If another person is upset or their emotions are disturbing, women’s brains tend to stay with those feelings. However, men do something else. They sense the feelings for a moment, then tune out the emotions and switch to other brain areas to try to solve the problem. Neither is better. Both approaches have advantages and when you look at top performers, gender differences wash out.
Men & Women Both Value Masculine Leadership Traits
In a recent study, researchers asked 273 men and women to design their ideal leader from lists of stereotypical masculine and feminine traits. For example, competence, assertiveness, confident, competitive, decisive, and capable were defined as masculine traits and patient, polite, cheerful, cooperative, and good-natured were defined as feminine traits. I know – the feminine traits are more about attitude than skill.
• When asked to think about others as leaders, women favored leaders with more a balanced mix of feminine and masculine traits and leaders who can keep negative traits like arrogance and stubbornness in check. When asked to think about themselves as leaders both men and women viewed masculine traits of competence and assertiveness as necessary for success.

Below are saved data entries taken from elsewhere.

(* ===== verification/Xml.v ===== *)
(** Searching an XML document (crates/gpapi/src/utils/xml.rs).

    [Element] and [XMLNode] are the public data of the xmltree crate, with the fields
    the source reads and builds; the crate's functions are the class [Xmltree]. *)
From S2P Require Import Prelude Utf8 Text.

#[local] Open Scope N_scope.

(** * xmltree *)
Inductive Element :=
  | element (name : string) (attributes : gmap string string) (children : list XMLNode)
with XMLNode :=
  | NodeElement (e : Element)
  | NodeText (t : string)
  | NodeCData (t : string)
  | NodeComment (t : string)
  | NodeProcessingInstruction (target : string) (data : option string).
Definition element_name (e : Element) : string := match e with element n _ _ => n end.
Definition attributes (e : Element) : gmap string string := match e with element _ a _ => a end.
Definition children_nodes (e : Element) : list XMLNode := match e with element _ _ l => l end.

(** [Element::new] and [XMLNode::as_element]. *)
Definition element_new (name : string) : Element := element name ∅ [].
Definition as_element (n : XMLNode) : option Element :=
  match n with NodeElement e => Some e | _ => None end.
Definition child_elements (e : Element) : list Element := omap as_element (children_nodes e).

Class Xmltree := {
  parse_xml : string → result string Element;
  (** [write_with_config] with tabs and a document declaration. *)
  write_xml : Element → option string;
  get_text : Element → option string;
  get_child : string → Element → option Element;
}.
(** [get_child] finds the first child element of that name. *)
Class XmltreeLaws `{Xmltree} := {
  get_child_first name e :
    get_child name e = head (List.filter (λ c, String.eqb (element_name c) name) (child_elements e));
}.

(** * ElementExt *)
Fixpoint descendants (name : string) (e : Element) : list Element :=
  match e with
  | element n _ nodes =>
      (if String.eqb n name then [e] else []) ++
      (fix all (l : list XMLNode) : list Element :=
         match l with
         | [] => []
         | NodeElement c :: l => descendants name c ++ all l
         | _ :: l => all l
         end) nodes
  end.
Fixpoint descendant (name : string) (e : Element) : option Element :=
  match e with
  | element n _ nodes =>
      if String.eqb n name then Some e
      else (fix first (l : list XMLNode) : option Element :=
              match l with
              | [] => None
              | NodeElement c :: l =>
                  match descendant name c with Some found => Some found | None => first l end
              | _ :: l => first l
              end) nodes
  end.
Section texts.
Context `{Xmltree}.
Definition descendant_text (name : string) (e : Element) : option string :=
  descendant name e ≫= get_text.
Definition child (name : string) (e : Element) : option Element := get_child name e.
Definition child_text (name : string) (e : Element) : option string := get_child name e ≫= get_text.
Definition children (name : string) (e : Element) : list Element :=
  List.filter (λ c, String.eqb (element_name c) name) (child_elements e).
Definition attr (name : string) (e : Element) : option string := attributes e !! name.
End texts.

(** [parent.children.push(XMLNode::Element(child))] *)
Definition push_element (c : Element) (parent : Element) : Element :=
  element (element_name parent) (attributes parent) (children_nodes parent ++ [NodeElement c]).

(** * Theorems *)

(** The two searches meet: the first descendant in document order. *)
Lemma element_ind' (P : Element → Prop) :
  (∀ n attrs nodes, Forall P (omap as_element nodes) → P (element n attrs nodes)) → ∀ e, P e.
Proof.
  intros IH. fix rec 1. intros [n attrs nodes]. apply IH.
  induction nodes as [|[c|t|t|t|t d] nodes Hn]; cbn; [constructor| |exact Hn..].
  constructor; [apply rec|exact Hn].
Qed.
Lemma descendants_unfold name n attrs nodes :
  descendants name (element n attrs nodes) =
    (if String.eqb n name then [element n attrs nodes] else []) ++
    omap as_element nodes ≫= descendants name.
Proof.
  cbn [descendants]. f_equal. induction nodes as [|[c|t|t|t|t d] nodes Hn]; cbn; [done| |exact Hn..].
  by rewrite Hn.
Qed.
Lemma descendant_head name e : descendant name e = head (descendants name e).
Proof.
  induction e as [n attrs nodes IH] using element_ind'. rewrite descendants_unfold. cbn [descendant].
  destruct (String.eqb n name); [done|]. cbn [app].
  induction nodes as [|[c|t|t|t|t d] nodes Hn]; cbn in *; [done| |by apply Hn..].
  apply Forall_cons_1 in IH as [Hc Hs]. rewrite Hc, (Hn Hs). by destruct (descendants name c).
Qed.
Lemma descendants_named name e d : d ∈ descendants name e → element_name d = name.
Proof.
  induction e as [n attrs nodes IH] using element_ind'. rewrite descendants_unfold.
  rewrite elem_of_app. intros [Hd|Hd].
  - destruct (String.eqb_spec n name); [|by inversion Hd].
    apply list_elem_of_singleton in Hd as ->. done.
  - apply list_elem_of_bind in Hd as (c & Hd & Hc).
    rewrite Forall_forall in IH. apply (IH c); [|done]. by apply list_elem_of_In.
Qed.

(** A parser that knows one document, for the witnesses. *)
Module XmlExample.
Definition text_of (n : XMLNode) : option string :=
  match n with NodeText t | NodeCData t => Some t | _ => None end.
Definition xml (known : list (string * Element)) : Xmltree := {|
  parse_xml s := match List.filter (λ p, String.eqb p.1 s) known with
                 | (_, e) :: _ => Ok e
                 | [] => Err "unexpected end of input"
                 end;
  write_xml e := Some (element_name e);
  get_text e := match omap text_of (children_nodes e) with
                | [] => None
                | l => Some (String.concat "" l)
                end;
  get_child name e :=
    head (List.filter (λ c, String.eqb (element_name c) name) (child_elements e));
|}.
Lemma xml_laws known : @XmltreeLaws (xml known).
Proof. split. done. Qed.
Definition leaf (name text : string) : XMLNode := NodeElement (element name ∅ [NodeText text]).
Definition node (name : string) (l : list XMLNode) : XMLNode := NodeElement (element name ∅ l).
Definition entry (name : string) (l : list XMLNode) : XMLNode :=
  NodeElement (element "entry" {["name" := name]} l).
End XmlExample.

None of these data are particularly surprising. Leadership has historically been associated with men and while women continue to break into the highest levels of organizations, it will take more time to shift the image of leadership. What this research also shows is that we need to look at leaders as individuals first, not as stereotypes. I know female leaders who are assertive, competent, and confident. In addition, I know male leaders who are patient, polite, and good-natured.
The bottom line is that both men and women can be effective leaders and the best leaders display both masculine and feminine traits. This entire exercise reminded me of just how much work we need to do to shape the discussion around bias and leadership.